カーヴ ユノキ(Cave Yunoki)/岩瀬(富山)

富山で今もっともナウいエリアと言えば「岩瀬」。江戸時代から海運業で栄えた港町であり、満寿泉の5代目当主が再生を手掛け、古い町並みを残しながらも現代的な観光地へと変貌しました。本日は観光客なら誰もが訪れる「酒商田尻本店」の奥、同じ建屋にある「カーヴ ユノキ(Cave Yunoki)」へと訪れます。
1日1組だけの特別感溢れるレストラン。築100年の蔵(カーヴ)を改装した店内。天井は高く広々としたつくりであり、厨房・ダイニング・リビングがひとつの空間におさまります。
まずは薪ストーブが置かれたリビングエリアへと案内され食前酒を注文。和歌山の「ヴィラ・アイーダ(Villa AiDA)」に似た世界観です。
人心地つくとダイニングへとご案内。柚木栄樹シェフは生まれも育ちも富山県。富山や東京のレストランで腕を磨き、Uターン後に全日空ホテルの料理長を務めたのち、「カーヴ ユノキ(Cave Yunoki)」をオープン。
私は運転があるため炭酸水1本勝負ですが、遠慮という辞書の無い連れは泡から日本酒へと移行。当然に地元のセイズファームや満寿泉との組み合わせを企図したものが多いのですが、支払金額から逆算するにどれも1杯千円程度だったような気がします。

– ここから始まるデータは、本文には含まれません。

(* ===== verification/Episodes.v ===== *)
(** * Episodic memory: the table and what writes it

    Models [agents/memory/episode_types.py], [episodic_writes.py],
    [interaction_janitor.py], [_episodic_replay_dedup.py],
    [episodic_replay_api.py], [episodic_crud.py], [_episodic_agent_state.py],
    [episodic_state_api.py], [episodic_closed.py], [episodic_retention.py] and
    [store_episode] of [episodic.py]. The [episodes] table is the list of its rows
    in [rowid] order and each SQL statement is its meaning on it. A database call
    may fail: the failures to come are part of the database, and a failed call
    changes nothing. A context is kept as the object its JSON text encodes. Metrics
    and trace spans are left out. *)

From Stdlib Require Import Ascii.
From Stdlib Require Import Ascii Sorted.
From S2P Require Import Prelude PyStr PyText PyDict PyValue PyFloat PySort MemoryEvents Ambient RowScope.
Local Open Scope string_scope.
Local Open Scope py_scope.

Definition SUMMARY_PENDING_TEXT := "[summary pending]".
Definition SUMMARY_UNAVAILABLE_TEXT := "[interaction summary unavailable]".
Definition MAX_RECALL_LIMIT : Z := 100.
Definition EPISODIC_APPEND_SALIENCE : pyfloat := Fin 0.
Definition DEFAULT_CLOSING_GRACE_SEC : Q := 300.

Record Episode := mkEpisode {
  ep_id : string; ep_agent_id : string; ep_summary : string; ep_context : pydict; ep_outcome : option string;
  ep_importance : Q; ep_access_count : Z; ep_last_accessed_at : option Q; ep_tags : list string; ep_created_at : Q;
  ep_compressed_at : option Q; ep_compression_level : Z; ep_scope : option string; ep_interaction_id : option string;
  ep_started_at : option Q; ep_closed_at : option Q; ep_turn_count : option Z; ep_governance_id : option string;
  ep_protection_level : string; ep_source_channel_id : option string; ep_session_id : string }.

(** A row: the columns an [Episode] carries and those it does not. *)
Record EpisodeRow := mkEpisodeRow {
  row_to_episode : Episode; row_principal : string; row_epoch : string; row_speaker : option string }.

(** [agent_state]: the interaction counter and the opaque persona state. *)
Record AgentState := mkAgentState { interaction_count : Z; persona_state_json : option string }.

Record EpisodeDb := mkEpisodeDb {
  episodes : list EpisodeRow;
  agent_states : list (string * AgentState);
  failures : list bool;
  ep_sent : list MemoryWriteEvent;
}.

Record EpisodicMemory := mkEpisodicMemory { em_agent : string; em_scope : TierScope; has_fts5 : bool }.

(** One call: its ambient context, clock, span and fresh id. *)
Record EpisodeCall := mkEpisodeCall { ec_amb : ambient; ec_now : Q; ec_span : option string; ec_uuid : string }.

Definition set_episodes (t : list EpisodeRow) (db : EpisodeDb) : EpisodeDb :=
  mkEpisodeDb t (agent_states db) (failures db) (ep_sent db).
Definition set_agent_states (s : list (string * AgentState)) (db : EpisodeDb) : EpisodeDb :=
  mkEpisodeDb (episodes db) s (failures db) (ep_sent db).
Definition set_failures (fs : list bool) (db : EpisodeDb) : EpisodeDb :=
  mkEpisodeDb (episodes db) (agent_states db) fs (ep_sent db).
Definition emit_episode (e : MemoryWriteEvent) (db : EpisodeDb) : EpisodeDb :=
  mkEpisodeDb (episodes db) (agent_states db) (failures db) (ep_sent db ++ [e])%list.

(** One statement with its commit. *)
Definition sql {A} (f : EpisodeDb -> A * EpisodeDb) (db : EpisodeDb) : result string A * EpisodeDb :=
  match failures db with
  | true :: fs => (Raise "OperationalError", set_failures fs db)
  | fs => let '(a, db) := f (set_failures (tail fs) db) in (Ok a, db)
  end.

Definition with_episode (f : Episode -> Episode) (r : EpisodeRow) : EpisodeRow :=
  mkEpisodeRow (f (row_to_episode r)) (row_principal r) (row_epoch r) (row_speaker r).

Definition set_summary (s : string) (e : Episode) : Episode :=
  mkEpisode (ep_id e) (ep_agent_id e) s (ep_context e) (ep_outcome e) (ep_importance e) (ep_access_count e)
    (ep_last_accessed_at e) (ep_tags e) (ep_created_at e) (ep_compressed_at e) (ep_compression_level e) (ep_scope e)
    (ep_interaction_id e) (ep_started_at e) (ep_closed_at e) (ep_turn_count e) (ep_governance_id e)
    (ep_protection_level e) (ep_source_channel_id e) (ep_session_id e).

Definition bump_access (now : Q) (e : Episode) : Episode :=
  mkEpisode (ep_id e) (ep_agent_id e) (ep_summary e) (ep_context e) (ep_outcome e) (ep_importance e)
    (ep_access_count e + 1) (Some now) (ep_tags e) (ep_created_at e) (ep_compressed_at e) (ep_compression_level e)
    (ep_scope e) (ep_interaction_id e) (ep_started_at e) (ep_closed_at e) (ep_turn_count e) (ep_governance_id e)
    (ep_protection_level e) (ep_source_channel_id e) (ep_session_id e).

Definition set_compressed (s : string) (level : Z) (now : Q) (e : Episode) : Episode :=
  mkEpisode (ep_id e) (ep_agent_id e) s (ep_context e) (ep_outcome e) (ep_importance e) (ep_access_count e)
    (ep_last_accessed_at e) (ep_tags e) (ep_created_at e) (Some now) level (ep_scope e)
    (ep_interaction_id e) (ep_started_at e) (ep_closed_at e) (ep_turn_count e) (ep_governance_id e)
    (ep_protection_level e) (ep_source_channel_id e) (ep_session_id e).

(** [UPDATE episodes SET ... WHERE ...], with the number of rows it matched, and
    [DELETE FROM episodes WHERE ...] *)
Definition update_where (p : Episode -> bool) (f : Episode -> Episode) (db : EpisodeDb) : Z * EpisodeDb :=
  (Z.of_nat (length (List.filter (λ r, p (row_to_episode r)) (episodes db))),
   set_episodes (map (λ r, if p (row_to_episode r) then with_episode f r else r) (episodes db)) db).

Definition delete_where (p : Episode -> bool) (db : EpisodeDb) : Z * EpisodeDb :=
  (Z.of_nat (length (List.filter (λ r, p (row_to_episode r)) (episodes db))),
   set_episodes (List.filter (λ r, negb (p (row_to_episode r))) (episodes db)) db).

Definition owned (agent : string) (e : Episode) : bool := String.eqb (ep_agent_id e) agent.
Definition opt_is (v : option string) (s : string) : bool := bool_decide (v = Some s).

(** ** Writing *)

Record EpisodeArgs := mkEpisodeArgs {
  ea_summary : string; ea_context : pydict; ea_outcome : option string; ea_importance : Q; ea_tags : list string;
  ea_interaction_id : option string; ea_started_at : option Q; ea_closed_at : option Q; ea_turn_count : option Z;
  ea_scope : option string; ea_governance_id : option string; ea_session_id : string; ea_protection_level : string;
  ea_source_channel_id : option string; ea_speaker_id : option string; ea_principal_id : option string }.

(** [v or None] *)
Definition or_none (v : option string) : option string :=
  match v with Some s => if truthy s then Some s else None | None => None end.

Definition new_episode_row (agent : string) (c : EpisodeCall) (importance : Q) (session principal epoch : string)
    (a : EpisodeArgs) : EpisodeRow :=
  mkEpisodeRow
    (mkEpisode (ec_uuid c) agent (ea_summary a) (ea_context a) (ea_outcome a) importance 0 None (ea_tags a) (ec_now c)
       None 0 (ea_scope a) (ea_interaction_id a) (ea_started_at a) (ea_closed_at a) (ea_turn_count a)
       (ea_governance_id a) (ea_protection_level a) (ea_source_channel_id a) session)
    principal epoch (or_none (ea_speaker_id a)).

アミューズはシロエビ。のっけから地元の食材が炸裂で観光客にとってはテンアゲです。しかもシロエビの量がとんでもなく、アミューズながら食べ応えのある1口でした。
地元のタコ。レアめに仕上がっており食感の良さと甘みが冷静と情熱のあいだです。余計な調味は試みず、これが富山だというストレートなタコ味。
バイ貝。やはり地元で揚がった個体であり、ゴリゴリと新鮮な食感。熾火で照らしスモーキーな風味も食欲をそそる。ツルムラサキの大人の味わい。
他方、パンは一般的な味覚です。全体的にシンプルな調理が多いので、パンについてはもうちょっとややこしい味覚のものが用意されるほうが私は好き。
アオリイカも富山産。コリっとした歯触りにふっくらとした噛み応え。何ともイカした味覚です。やはり熾火での調理であり、そう、シェフがしょっちゅう建物の外に出ていくのは、、、
外にある薪ストーブやグリルを用いて火を入れているのです。東京のレストランでは逆立ちしても勝てない部分です。
トマトのムース(?)とジュレ。下層は生クリームを加えて滑らかに。上層はトマトのエキスを用いてサッパリと。センス溢れる口直しです。
富山湾のエイ。ふええ、エイってこんな風に食べれるんだ。軟骨のような噛み応えが食べて楽しく、フカヒレのような滑らかな舌触りが官能的。酸味溢れる濃厚なソースと共にコッテリと旨い1皿でした。ああ、酒が飲みたい。
どひゃー、フランス料理屋でノドグロ丼を食べれるとは!ただし単純に白米というわけではなく、そこはきっちりリゾット仕様。スダチの風味がたっぷりで、ノドグロを混ぜ込み口に頬張り、この時わたしは絶頂に達しました。
メインは富山が誇るジビエ、鹿肉です。天衣無縫なスタイルで実に清澄。雑味はなくスッキリとクリアな味わい。この鹿肉であれば500グラムくらい食べることができそうだ。
デザートは落花生のブランマンジェ。形を保っているのが不思議なくらいの柔らかさであり、それでも舌先から滲みよるピーナッツの奥深い味わい。
ハーブティーで〆てごちそうさまでした。今回は私が飲まなかったのでアレですが、お料理が1万円でそれなりに飲めばひとり1.5~2万円といったところでしょうか。富山としては高い部類のレストランですが、その価値は十二分にあります。
料理のほとんどを富山の食材で勝負しているのが素晴らしいですね。おそらくコンテンポラリーフレンチというジャンルに分類されるのですが、見せかけだけでなく1皿1皿がきちんと美味しいのが輝かしい。東京の泡食ってんのかタレ舐めてんのかようわからんイノベーティブ系レストランはこちらに勉強に来るように。富山の食材を突き詰めた唯一無二のレストランでした。